Items from a dataset
+===+

(* ===== verification/Mpsc.v ===== *)
(** * Channels (src/mpsc.rs)

    A bounded queue with any number of senders and receivers.  [Inner] is
    what the mutex protects; [Mpsc.t] adds the handle counts that the code
    reads off its [Arc]s and [Weak]s: the receivers hold the queue alive, the
    senders only hold it weakly.  Every operation returns the wakers it wakes.
    [System] puts tasks around a channel, parked until they are woken, and
    shows that nobody sleeps past an event: if a sender is dropped in one
    step.  [Race] splits that drop in the two steps it really has. *)

From S2P Require Import Prelude.
From S2P Require Import Async.

(** [std::task::Waker], by the task it wakes. *)
Definition waker := nat.

(** ** What the mutex protects *)

Module Inner.
Record t (T : Type) := mk {
  queue : list T;
  ended : bool;
  bound : Z;
  wakers : list waker;
}.
Arguments mk {T}.
Arguments queue {T} _.
Arguments ended {T} _.
Arguments bound {T} _.
Arguments wakers {T} _.

Section Defs.
Context {T : Type}.
Implicit Types (i : t T).

Definition new (bound : Z) : t T := mk [] false bound [].

(** [cx.waker().clone()] pushed if [register]. *)
Definition register_waker (cx : waker) (register : bool) i : t T :=
  if register then mk (queue i) (ended i) (bound i) (wakers i ++ [cx]) else i.
(* ===== verification/Share.v ===== *)
(** * Body streams (src/share.rs)

    [SendStream] frames body data and hands it to the connection through a
    channel; [RecvStream] hands out what the connection received.  On a
    server both also drive the connection: [poll_drive_external] is the
    interface [DriveExternal], which the server implements.

    Channels live in a store the handles share; [World] says where a larger
    state keeps it.  An [async fn] is a state machine: [do_send]'s stages are
    [send_stage]. *)

From S2P Require Import Prelude.
From S2P Require Import Async.
From S2P Require Import Std_text.
From S2P Require Import Fast_buf.
From S2P Require Import Transport.
From S2P Require Import Buf_reader.
From S2P Require Import Chunked.
From S2P Require Import Http_api.
From S2P Require Import Error.
From S2P Require Import Limit.
From S2P Require Import Mpsc.

(** ** Functions that fail with the library's [Error] *)

Definition api (E St A : Type) : Type := St -> exec (poll (result A E) * St).

#[export] Instance api_ret {E St} : MRet (api E St) | 100 := fun A a st => Done (Ready (Ok a), st).
#[export] Instance api_bind {E St} : MBind (api E St) | 100 := fun A B f m st =>
  match m st with
  | Done (Ready (Ok a), st') => f a st'
  | Done (Ready (Err e), st') => Done (Ready (Err e), st')
  | Done (Pending, st') => Done (Pending, st')
  | Panic p => Panic p
  | NoFuel => NoFuel
  end.

Section Api.
Context {E St : Type}.
Definition api_err {A} (e : E) : api E St A := fun st => Done (Ready (Err e), st).
Definition api_pending {A} : api E St A := fun st => Done (Pending, st).
Definition api_get : api E St St := fun st => Done (Ready (Ok st), st).
Definition api_put (st : St) : api E St unit := fun _ => Done (Ready (Ok tt), st).
Definition api_lift {A} (m : exec A) : api E St A := fun st => a ← m; Done (Ready (Ok a), st).
(* ===== verification/Accounts.v ===== *)
(** * What was put on a channel, and what was taken from it

    Two sides share a channel: one gives, the other draws from the front, or
    drops the receiver and with it what is left.  However their turns
    interleave, what was given is what was drawn and what the channel still
    holds ([account]).  The specifications of the two connections use it for
    the pieces of bodies and for the answers of a server, which the user gives
    and the connection draws. *)

From S2P Require Import Prelude.
From S2P Require Import Async.
From S2P Require Import Mpsc.

Section Accounts.
Context {T : Type}.
Implicit Types (c : Mpsc.t T) (o : option (Mpsc.t T)) (said got : list T).

(** What a channel holds, if there is one. *)
Definition held o : list T := from_option queue_of [] o.

(** What a turn put at its end. *)
Definition put_in o o' : list T := drop (length (held o)) (held o').

(** A turn of the side that gives.  A call that fails may take the receiver
    of its channel with it; without a receiver nothing is put. *)
Definition gives o o' : Prop :=
  match o with
  | None => True
  | Some c => exists c', o' = Some c' /\
      (queue_of c `prefix_of` queue_of c' \/ queue_of c' = [] /\ Mpsc.receivers c' = 0%nat) /\
      (Mpsc.receivers c = 0%nat -> Mpsc.receivers c' = 0%nat /\ queue_of c' `prefix_of` queue_of c)
  end.

(** A turn of the side that draws, which took [l]. *)
Definition drawn (l : list T) o o' : Prop :=
  match o with
  | None => l = [] /\ held o' = []
  | Some c => exists c', o' = Some c' /\ (Mpsc.receivers c = 0%nat -> Mpsc.receivers c' = 0%nat) /\
      exists q, queue_of c = l ++ q /\ (queue_of c' = q \/ queue_of c' = [] /\ Mpsc.receivers c' = 0%nat)
  end.

(** [said] was given, [got] was drawn. *)
Definition account said got o : Prop :=
  match o with
  | None => said = [] /\ got = []
  | Some c => said = got ++ queue_of c \/ (Mpsc.receivers c = 0%nat /\ queue_of c = [] /\ got `prefix_of` said)
  end.

Lemma gives_refl o : gives o o.
Proof. destruct o as [c|]; simpl; eauto 6. Qed.

Lemma gives_trans o1 o2 o3 : gives o1 o2 -> gives o2 o3 -> gives o1 o3.
Proof.
  destruct o1 as [c1|]; [|done]. intros (c2 & -> & H12 & R12) (c3 & -> & H23 & R23). exists c3. split; [done|]. split.
  - destruct H12 as [H12|[Hq Hr]].
    + destruct H23 as [H23|H23]; [left; by etransitivity|by right].
    + destruct (R23 Hr) as [Hr3 Hq3]. right. split; [|done]. rewrite Hq in Hq3. by apply prefix_nil_inv in Hq3.
  - intros Hr. destruct (R12 Hr) as [Hr2 Hq2], (R23 Hr2) as [Hr3 Hq3]. split; [done|]. by etransitivity.
Qed.

#[export] Instance gives_preorder : PreOrder gives.
Proof. split; [intros o; apply gives_refl|intros o1 o2 o3; apply gives_trans]. Qed.

Lemma gives_push v c : gives (Some c) (Some (push v c)).
Proof.
  exists (push v c). split; [done|]. unfold push. case_decide as Hr; [by split; [left|]|]. destruct (Inner.ended _); [by split; [left|]|].
  split; [left; by apply prefix_app_r|done].
Qed.

(** A channel whose queue and receivers are as before. *)
Lemma gives_same c c' : queue_of c' = queue_of c -> Mpsc.receivers c' = Mpsc.receivers c -> gives (Some c) (Some c').
Proof. intros Hq Hr. exists c'. split; [done|]. rewrite Hq, Hr. split; [by left|done]. Qed.

(** Each turn adds to one side of the account. *)
Lemma account_gives said got o o' : account said got o -> gives o o' -> account (said ++ put_in o o') got o'.
Proof.
  destruct o as [c|]; simpl.
  - intros Ha (c' & -> & Hq & Hr). unfold put_in. simpl.
    assert (Hlost : queue_of c' = [] -> Mpsc.receivers c' = 0%nat -> got `prefix_of` said ++ drop (length (queue_of c)) (queue_of c')).
    { intros -> _. rewrite drop_nil, app_nil_r. destruct Ha as [-> |(_ & _ & ?)]; [by apply prefix_app_r|done]. }
    destruct Hq as [[k Hk]|[Hq Hz]]; [|right; split_and!; auto].
    destruct Ha as [-> |(Hz & Hn & Hp)]; [left; by rewrite Hk, drop_app_length, app_assoc|].
    destruct (Hr Hz) as [Hz' Hq']. rewrite Hn in Hq'. apply prefix_nil_inv in Hq'. right. split_and!; auto.
  - intros [-> ->] _. unfold put_in. simpl. destruct o' as [c'|]; simpl; [by left|done].
Qed.

Lemma account_drawn said got l o o' : account said got o -> drawn l o o' -> account said (got ++ l) o'.
Proof.
  destruct o as [c|]; simpl.
  - intros Ha (c' & -> & Hr & q & Hq & Hq'). simpl. destruct Ha as [-> |(Hz & Hn & Hp)].
    + rewrite Hq, app_assoc. destruct Hq' as [-> |[Hq' Hz]]; [by left|right]. split_and!; [done..|by apply prefix_app_r].
    + rewrite Hn in Hq. symmetry in Hq. apply app_nil in Hq as [-> ->]. rewrite app_nil_r. right.
      split_and!; [auto| |done]. by destruct Hq' as [|[? _]].
  - intros [-> ->] [-> Hh]. destruct o' as [c'|]; simpl in *; [left; by rewrite Hh|done].
Qed.

Lemma account_prefix said got o : account said got o -> got `prefix_of` said.
Proof. destruct o as [c|]; simpl; [intros [-> |(_ & _ & ?)]; [by apply prefix_app_r|done]|by intros [-> ->]]. Qed.

Lemma drawn_trans l1 l2 o1 o2 o3 : drawn l1 o1 o2 -> drawn l2 o2 o3 -> drawn (l1 ++ l2) o1 o3.
Proof.
  destruct o1 as [c1|]; simpl.
  - intros (c2 & -> & R1 & q1 & E1 & H1) (c3 & -> & R2 & q2 & E2 & H2). exists c3. split; [done|]. split; [auto|].
    destruct H1 as [H1|[H1 Hz]].
    + exists q2. by rewrite E1, <- app_assoc, <- E2, H1.
    + rewrite H1 in E2. symmetry in E2. apply app_nil in E2 as [-> ->]. exists q1. rewrite app_nil_r. split; [done|].
      right. split; [by destruct H2 as [|[? _]]|auto].
  - intros [-> Hh]. destruct o2 as [c2|]; simpl; [|done]. simpl in Hh. intros (c3 & -> & _ & q & Hq & Hq'). rewrite Hh in Hq.
    symmetry in Hq. apply app_nil in Hq as [-> ->]. split; [done|]. by destruct Hq' as [|[? _]].
Qed.

Lemma drawn_refl o : drawn [] o o.
Proof. destruct o as [c|]; simpl; [|done]. exists c. split; [done|]. split; [done|]. exists (queue_of c). auto. Qed.

Lemma drawn_pop c v q : queue_of c = v :: q -> drawn [v] (Some c) (Some (pop c)).
Proof.
  intros Hq. exists (pop c). split; [done|]. split; [done|]. exists q. split; [done|]. left. unfold pop, queue_of in *. simpl. by rewrite Hq.
Qed.

Lemma drawn_close_rx c : drawn [] (Some c) (Some (close_rx c)).
Proof.
  exists (close_rx c). split; [done|]. unfold close_rx. simpl. split; [lia|]. exists (queue_of c). split; [done|].
  unfold queue_of. simpl. case_decide as Hr; [right; simpl; split; [done|lia]|by left].
Qed.

(** Nothing was said on a channel that was not there. *)
Lemma account_new o : held o = [] -> account [] [] o.
Proof. destruct o as [c|]; simpl; [|done]. intros ->. by left. Qed.

(** All that was put on a channel in the turns [us], each of them given by
    the states around it. *)
Definition put_on {W} (chan : W -> option (Mpsc.t T)) (us : list (W * W)) : list T :=
  us ≫= fun u => put_in (chan u.1) (chan u.2).

Lemma put_on_snoc {W} (chan : W -> option (Mpsc.t T)) us w w' :
  put_on chan (us ++ [(w, w')]) = put_on chan us ++ put_in (chan w) (chan w').
Proof. unfold put_on. rewrite bind_app. simpl. by rewrite app_nil_r. Qed.
End Accounts.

+===+

> _The task_: Filter the lines above, keeping each one that contains the string "ended".

> _Reply_:
  ended : bool;
Arguments ended {T} _.
  if register then mk (queue i) (ended i) (bound i) (wakers i ++ [cx]) else i.
  exists (push v c). split; [done|]. unfold push. case_decide as Hr; [by split; [left|]|]. destruct (Inner.ended _); [by split; [left|]|].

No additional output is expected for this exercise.